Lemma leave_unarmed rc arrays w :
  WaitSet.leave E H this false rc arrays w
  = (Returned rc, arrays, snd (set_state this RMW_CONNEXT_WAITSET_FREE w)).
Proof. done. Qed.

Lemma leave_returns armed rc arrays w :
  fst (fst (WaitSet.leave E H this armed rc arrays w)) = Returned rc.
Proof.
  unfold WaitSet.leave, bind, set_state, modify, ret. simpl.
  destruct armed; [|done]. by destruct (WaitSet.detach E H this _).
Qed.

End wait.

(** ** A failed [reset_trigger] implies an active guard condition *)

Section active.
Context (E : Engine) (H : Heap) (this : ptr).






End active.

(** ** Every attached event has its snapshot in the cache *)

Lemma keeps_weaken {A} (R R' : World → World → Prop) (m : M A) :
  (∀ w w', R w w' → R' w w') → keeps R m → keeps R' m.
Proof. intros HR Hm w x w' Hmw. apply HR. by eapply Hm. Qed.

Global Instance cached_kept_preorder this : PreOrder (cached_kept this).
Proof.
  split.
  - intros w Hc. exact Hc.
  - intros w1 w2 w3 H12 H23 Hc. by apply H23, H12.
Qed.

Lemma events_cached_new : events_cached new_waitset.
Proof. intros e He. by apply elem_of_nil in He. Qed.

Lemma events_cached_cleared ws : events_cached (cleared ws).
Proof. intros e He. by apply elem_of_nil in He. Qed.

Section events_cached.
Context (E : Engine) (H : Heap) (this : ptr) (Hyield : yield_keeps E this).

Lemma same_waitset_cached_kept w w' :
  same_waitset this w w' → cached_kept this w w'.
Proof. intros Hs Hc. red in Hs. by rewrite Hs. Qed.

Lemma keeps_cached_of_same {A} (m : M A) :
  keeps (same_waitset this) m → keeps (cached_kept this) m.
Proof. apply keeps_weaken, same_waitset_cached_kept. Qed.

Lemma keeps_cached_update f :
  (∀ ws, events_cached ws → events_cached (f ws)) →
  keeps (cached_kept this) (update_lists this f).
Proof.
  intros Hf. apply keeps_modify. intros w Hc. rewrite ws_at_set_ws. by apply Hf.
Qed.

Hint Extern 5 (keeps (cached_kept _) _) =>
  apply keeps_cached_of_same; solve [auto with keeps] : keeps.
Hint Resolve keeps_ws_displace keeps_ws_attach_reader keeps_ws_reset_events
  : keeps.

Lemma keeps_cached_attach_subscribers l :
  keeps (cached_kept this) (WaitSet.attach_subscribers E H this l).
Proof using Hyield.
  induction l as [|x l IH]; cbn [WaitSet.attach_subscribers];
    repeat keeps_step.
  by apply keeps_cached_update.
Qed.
...
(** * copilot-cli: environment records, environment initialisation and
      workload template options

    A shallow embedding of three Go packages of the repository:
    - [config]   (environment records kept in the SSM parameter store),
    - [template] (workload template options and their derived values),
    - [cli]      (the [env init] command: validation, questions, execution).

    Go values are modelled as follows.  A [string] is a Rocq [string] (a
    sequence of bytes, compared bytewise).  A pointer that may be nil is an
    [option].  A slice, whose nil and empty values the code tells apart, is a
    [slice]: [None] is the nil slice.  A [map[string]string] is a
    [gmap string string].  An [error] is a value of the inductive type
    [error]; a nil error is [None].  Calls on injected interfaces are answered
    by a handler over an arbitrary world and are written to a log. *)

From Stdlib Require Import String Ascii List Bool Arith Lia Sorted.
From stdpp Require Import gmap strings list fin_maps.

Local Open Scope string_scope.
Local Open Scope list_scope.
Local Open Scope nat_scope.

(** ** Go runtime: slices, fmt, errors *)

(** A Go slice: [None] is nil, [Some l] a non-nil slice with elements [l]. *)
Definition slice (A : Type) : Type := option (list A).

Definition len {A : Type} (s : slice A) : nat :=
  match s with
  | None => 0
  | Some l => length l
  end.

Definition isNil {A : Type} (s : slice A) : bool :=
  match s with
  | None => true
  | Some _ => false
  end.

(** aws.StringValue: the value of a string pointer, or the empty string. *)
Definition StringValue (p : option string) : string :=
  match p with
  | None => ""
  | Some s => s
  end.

* TASK TO CARRY OUT
Copy every line of the material above in which the word "Open" appears.

* SOLUTION TO THIS TASK
Local Open Scope string_scope.
Local Open Scope list_scope.
Local Open Scope nat_scope.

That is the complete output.